Write out the stretch of lines below that begins at the line with "Proof. apply weighted_children_numbered. Qed." and ends at the line with "(** Is the target", including both, exactly as given and nothing more.

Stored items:

▬▬▬▬▬▬▬▬▬▬

Lemma numbered_cons {S} ip w c (spec : S) specs :
  numbered ip w c (spec :: specs) =
    Weighted.mk spec (IndexPath.adding ip c) w :: numbered ip w (c + 1) specs.
Proof.
  unfold numbered. rewrite imap_cons. f_equal; [by rewrite Z.add_0_r|].
  apply imap_ext. intros i x _. simpl. do 2 f_equal. lia.
Qed.

Lemma length_numbered {S} ip w c (specs : list S) : length (numbered ip w c specs) = length specs.
Proof. apply length_imap. Qed.

Lemma numbered_values {S} ip w c (specs : list S) : map Weighted.value (numbered ip w c specs) = specs.
Proof.
  revert c. induction specs as [|s specs IH]; intros c; [done|].
  rewrite numbered_cons. simpl. by rewrite IH.
Qed.

Section WeightedChildren.
Context {P : Platform} {C : ClientState}.
Implicit Types (specs : list (ReadDirSpec.t C)) (entries : list (Result (DirEntry.t C))).

Lemma weighted_loop_spec st ip w skip c entries :
  0 <= c -> c + Z.of_nat (length entries) <= usize_max ->
  ReadDir.weighted_loop st ip w skip c entries =
    numbered ip w (Z.max c skip)
      (drop (Z.to_nat (skip - c)) (omap (ReadDir.child_spec st) entries)).
Proof.
  revert c. induction entries as [|e entries IH]; intros c Hc Hb; simpl.
  { by rewrite drop_nil. }
  simpl in Hb. destruct (ReadDir.child_spec st e) as [spec|]; [|apply IH; lia].
  rewrite usize_add_small by lia. rewrite IH by lia.
  destruct (Z.leb_spec skip c).
  - rewrite !Z2Nat.nonpos by lia. rewrite !drop_0, Z.max_l, Z.max_l by lia.
    by rewrite numbered_cons.
  - replace (Z.to_nat (skip - c)) with (S (Z.to_nat (skip - (c + 1)))) by lia.
    simpl. by rewrite !Z.max_r by lia.
Qed.

Lemma weighted_children_numbered (rd : ReadDir.t C) ip parent_weight :
  0 <= ReadDir.streamed_child_count rd ->
  Z.of_nat (length (ReadDir.results_list rd)) <= usize_max ->
  ReadDir.weighted_children_specs rd ip parent_weight =
    numbered ip
      (saturating_add parent_weight (Z.of_nat (length (ReadDir.results_list rd))))
      (ReadDir.streamed_child_count rd)
      (drop (Z.to_nat (ReadDir.streamed_child_count rd)) (ReadDir.read_children_specs rd)).
Proof.
  intros H0 Hlen. unfold ReadDir.weighted_children_specs.
  rewrite weighted_loop_spec by lia.
  by rewrite Z.sub_0_r, Z.max_r by lia.
Qed.

(** [weighted_children_specs] schedules exactly the readable sub-directories
    that were not streamed, in order, at consecutive positions (no hole), all
    with the weight of the parent plus the number of its entries, saturating. *)
Theorem weighted_children_specs_spec (rd : ReadDir.t C) ip parent_weight :
  0 <= ReadDir.streamed_child_count rd ->
  Z.of_nat (length (ReadDir.results_list rd)) <= usize_max ->
  ReadDir.weighted_children_specs rd ip parent_weight =
    numbered ip
      (saturating_add parent_weight (Z.of_nat (length (ReadDir.results_list rd))))
      (ReadDir.streamed_child_count rd)
      (drop (Z.to_nat (ReadDir.streamed_child_count rd)) (ReadDir.read_children_specs rd)).
Proof. apply weighted_children_numbered. Qed.
End WeightedChildren.
#[global] Arguments numbered : simpl never.

(** ** Symbolic links *)

Section Links.
Context {P : Platform} {C : ClientState}.

(** Where [follow_symlink] looks for the target of a link. *)
Definition link_target (fs : FileSystem) (e : DirEntry.t C) (target : Path) : Path :=
  let resolved :=
    if is_absolute target then target else path_join (DirEntry.parent_path e) target in
  default resolved (res_ok (fs_canonicalize fs resolved)).

(** Is the target of the link the file [ancestor] is?  Not when it cannot be examined. *)
Definition links_to (fs : FileSystem) (e : DirEntry.t C) (target : Path) (ancestor : AncestorIdentity.t) :
    bool :=
  match fs_metadata fs (link_target fs e target) with
  | Ok target_meta => ancestor_identity_eq (get_metadata_ext target_meta) ancestor
  | Err _ => false
  end.

(** The entry of a link, made from its target. *)
Lemma from_path_followed fs d p md ext anc m :
  fs_metadata fs p = Ok m ->
  exists e : DirEntry.t C, DirEntry.from_path fs d p md ext true anc = Ok e /\
    DirEntry.file_type e = md_file_type m /\ DirEntry.follow_link e = true /\
    DirEntry.read_children_path e = (if is_dir (md_file_type m) then Some p else None) /\
    DirEntry.follow_link_ancestors e = anc.
Proof.
  intros Hm. unfold DirEntry.from_path. rewrite Hm. simpl. destruct (if md then _ else _).
  by eexists.
Qed.

(** C27: following a link.  A link whose target cannot be examined through it gives that
    error.  Otherwise there is a followed entry, of the target's type, marked as followed,
    which is read below, under the link's own path, exactly when the target is a directory.
    For a link to something else the result is this entry.  For a link to a directory, a
    failure to read the link is the result; and else a loop error, naming the closest
    such ancestor, exactly when the target, resolved by its path, is the same file as an
    ancestor (on Unix: device and inode); the followed entry when there is none, when the
    resolved path cannot be examined, or when the entry has no ancestors to compare with. *)
Theorem follow_symlink_loop fs (e : DirEntry.t C) :
  let path := DirEntry.path e in
  (forall err, fs_metadata fs path = Err err ->
    DirEntry.follow_symlink fs e = Err (Error.from_path (DirEntry.depth e) path err)) /\
  (forall md, fs_metadata fs path = Ok md -> exists followed,
    DirEntry.file_type followed = md_file_type md /\ DirEntry.follow_link followed = true /\
    DirEntry.read_children_path followed = (if is_dir (md_file_type md) then Some path else None) /\
    DirEntry.follow_link_ancestors followed = DirEntry.follow_link_ancestors e /\
    (is_dir (md_file_type md) = false -> DirEntry.follow_symlink fs e = Ok followed) /\
    (is_dir (md_file_type md) = true ->
      (forall err, fs_read_link fs path = Err err ->
        DirEntry.follow_symlink fs e = Err (Error.from_io (DirEntry.depth e) err)) /\
      (forall target, fs_read_link fs path = Ok target ->
        let ancestors := default [] (DirEntry.follow_link_ancestors e) in
        (Exists (fun a => links_to fs e target a = true) ancestors ->
          exists before a after, ancestors = before ++ a :: after /\ links_to fs e target a = true /\
            Forall (fun a' => links_to fs e target a' = false) after /\
            DirEntry.follow_symlink fs e =
              Err (Error.from_loop (DirEntry.depth e) (AncestorIdentity.path a) path)) /\
        (Forall (fun a => links_to fs e target a = false) ancestors ->
          DirEntry.follow_symlink fs e = Ok followed)))).
Proof.
  intros path. unfold DirEntry.follow_symlink, links_to. fold path.
  split; [by intros err Herr; unfold DirEntry.from_path; rewrite Herr|]. intros md Hmd.
  destruct (from_path_followed fs (DirEntry.depth e) path (DirEntry.read_metadata e)
    (DirEntry.read_metadata_ext e) (DirEntry.follow_link_ancestors e) md Hmd)
    as (followed & -> & Hft & Hl & Hp & Ha).
  exists followed. do 4 (split; [done|]). cbn [res_bind]. rewrite Hft.
  split; [by intros ->|]. intros ->.
  split; [by intros err ->|]. intros target ->. cbn [res_map_err res_bind].
  change (default _ (res_ok (fs_canonicalize fs _))) with (link_target fs e target).
  destruct (fs_metadata fs (link_target fs e target)) as [tmd|err].
  2: { split; [|done]. by intros (a & _ & Hs)%Exists_exists. }
  destruct (DirEntry.follow_link_ancestors e) as [l|]; simpl.
  2: { split; [|done]. intros H. inversion H. }
  split.
  - intros Hex. destruct (find_rev_some _ l Hex) as (before & a & after & -> & Hs & Hafter & ->).
    by exists before, a, after.
  - intros Hall. by rewrite find_rev_none by done.
Qed.
End Links.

▬▬▬▬▬▬▬▬▬▬

# Answer:
Proof. apply weighted_children_numbered. Qed.
End WeightedChildren.
#[global] Arguments numbered : simpl never.

(** ** Symbolic links *)

Section Links.
Context {P : Platform} {C : ClientState}.

(** Where [follow_symlink] looks for the target of a link. *)
Definition link_target (fs : FileSystem) (e : DirEntry.t C) (target : Path) : Path :=
  let resolved :=
    if is_absolute target then target else path_join (DirEntry.parent_path e) target in
  default resolved (res_ok (fs_canonicalize fs resolved)).

(** Is the target of the link the file [ancestor] is?  Not when it cannot be examined. *)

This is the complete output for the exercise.